Overview
Shared-element transitions morph a thumbnail into a larger detail page, keeping a visual through-line across what would otherwise feel like an abrupt navigation. The View Transitions API turns this into a one-line browser primitive: tag two elements with the same view-transition-name on the old and new pages, and the browser handles the cross-fade, the size morph, and the position translate as part of a single transaction.
When to use it
Reach for shared-element transitions when the user is moving between two views of the same content at different fidelities — a gallery card to a detail page, a search result to its full record, a feed item to its conversation thread. The morph is the visual proof that “this is the same thing, just bigger.” Skip it for navigations between unrelated views (home → settings); a regular page transition reads more honestly there.
How it works
The API snapshots the old DOM, paints the new DOM, then interpolates between the two snapshots over a configurable duration. Elements with a matching view-transition-name are paired and animated together; everything else cross-fades. You can hook into the animation with ::view-transition-old(name) and ::view-transition-new(name) pseudo-elements to customize the timing or curve.
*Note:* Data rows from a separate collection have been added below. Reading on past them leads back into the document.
(** X13.  The thunk keeps the stack discipline on the path that returns: no
    stack slot is allocated twice before the call, and the instructions that
    follow the call, in the normal block when the call is a [try_apply],
    deallocate exactly the slots allocated before it, in the reverse of the
    order of their allocation; the error block of a [try_apply] holds no
    instruction, so it deallocates none of them; and the block that follows
    the call ends in [unreachable] when the twin never returns and in a return
    of the value of the call otherwise. *)
Theorem thunk_deallocates_in_reverse_of_allocation
    F NewF ArgMap EAD ADL Thunk :
  populateThunkBody E F NewF ArgMap EAD ADL = Some Thunk ->
  thunkStackBalanced E NewF Thunk.
Proof.
  intros H.
  apply populateThunkBody_layout in H as (os & SubMap & RV & Hos & _ & Hlay).
  destruct (openingsFrom_allocs _ _ _ _ _ _ _ Hos) as (Ha & _ & Hnd).
  unfold thunkStackBalanced. eexists _, _, _, _, _.
  split; [exact Hlay|]. split; [done|].
  by rewrite stackDeallocations_tempCleanups, omap_reverse, Ha.
Qed.


(** ** The substitutions of the call *)

Lemma openedTypes_lookup os m GP ty :
  openedTypes os m !! GP = Some ty ->
  m !! GP = Some ty ∨ exists o, o ∈ os ∧ oOpened o = Some (GP, ty).
Proof.
  revert m. induction os as [|o os IH]; intros m H; simpl in *; [by left|].
  apply IH in H as [H|(o' & Hin & Ho')].
  2:{ right. exists o'. split; [by apply elem_of_cons; right|done]. }
  destruct (oOpened o) as [[GP' ty']|] eqn:Ho; [|by left].
  unfold denseInsert in H. destruct (m !! GP') eqn:Hm; [by left|].
  destruct (decide (GP' = GP)) as [->|Hne].
  - rewrite lookup_insert_eq in H. simplify_eq. right. exists o.
    split; [by apply elem_of_cons; left|done].
  - rewrite lookup_insert_ne in H by done. by left.
Qed.

Lemma argumentOpening_opened F ArgMap EAD args nI d o GP ty :
  argumentOpening E F ArgMap EAD args nI d = Some o ->
  oOpened o = Some (GP, ty) ->
  opened ArgMap EAD d ∧ ArgMap !! Index d = Some GP ∧ ty = openedTypeFor d.
Proof.
  unfold argumentOpening, opened. intros H Ho.
  destruct (ArgMap !! Index d) as [GP'|];
    [destruct (findDescriptor (Index d) EAD) as [ETAD|]|].
  2,3: destruct (args !! Index d); by simplify_eq/=.
  destruct (args !! Index d) as [Orig|]; simpl in H; [|done].
  destruct (getType Orig) as [ty'|]; simpl in H; [|done].
  destruct (getPreferredExistentialRepresentation E _); try done.
  - destruct (isConsumed ETAD); simplify_eq/=; by split_and!.
  - destruct (isObject ty'); simplify_eq/=; by split_and!.
Qed.

Lemma openingsFrom_opened F ArgMap EAD args ADL nI os o GP ty :
  openingsFrom E F ArgMap EAD args nI ADL = Some os ->
  o ∈ os ->
  oOpened o = Some (GP, ty) ->
  exists d, d ∈ ADL ∧ opened ArgMap EAD d
    ∧ ArgMap !! Index d = Some GP ∧ ty = openedTypeFor d.
Proof.
  revert nI os. induction ADL as [|d ADL IH]; intros nI os H Hin Ho;
    simpl in *.
  - simplify_eq. by apply elem_of_nil in Hin.
  - destruct (argumentOpening _ _ _ _ _ _ _) as [o1|] eqn:Ho1; simpl in *;
      [|done].
    destruct (openingsFrom _ _ _ _ _ _ ADL) as [os'|] eqn:Hos'; simpl in *;
      [|done].
    simplify_eq. apply elem_of_cons in Hin as [->|Hin].
    + exists d. split; [by apply elem_of_cons; left|].
      by eapply argumentOpening_opened.
    + destruct (IH _ _ Hos' Hin Ho) as (d' & Hd' & Hrest).
      exists d'. split; [by apply elem_of_cons; right|done].
Qed.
The same-document FLIP fallback in this pattern kicks in for engines without API support, measuring the from/to rectangles and faking the morph via transform: translate + scale.
Production gotchas
Two elements with the same name on the page simultaneously will throw — make sure only one is mounted at a time, or scope the name to instance IDs. The fallback FLIP measurement happens on layout, so applying it to elements inside flex containers with min-width: 0 can produce zero-width “from” frames. Pause any other animations on the morphing elements during the transition window or they will fight the interpolation.
Accessibility
The browser respects prefers-reduced-motion: reduce automatically — the morph skips and only the cross-fade plays. For screen reader users the DOM transition is functionally instant. Keep your focus management on the new page; the API does not move focus for you.
References
Implementation depth
Shared element motion should prove identity between two views. The same thumbnail, title, or metadata block needs a stable view-transition-name on both sides, otherwise the browser falls back to a generic crossfade and the user loses the visual through-line.
Treat the FLIP fallback as a compatibility layer, not a second design. Measure from and to rectangles once, animate transform and scale only, then let the destination DOM own layout again so focus, headings, and landmarks remain normal after navigation.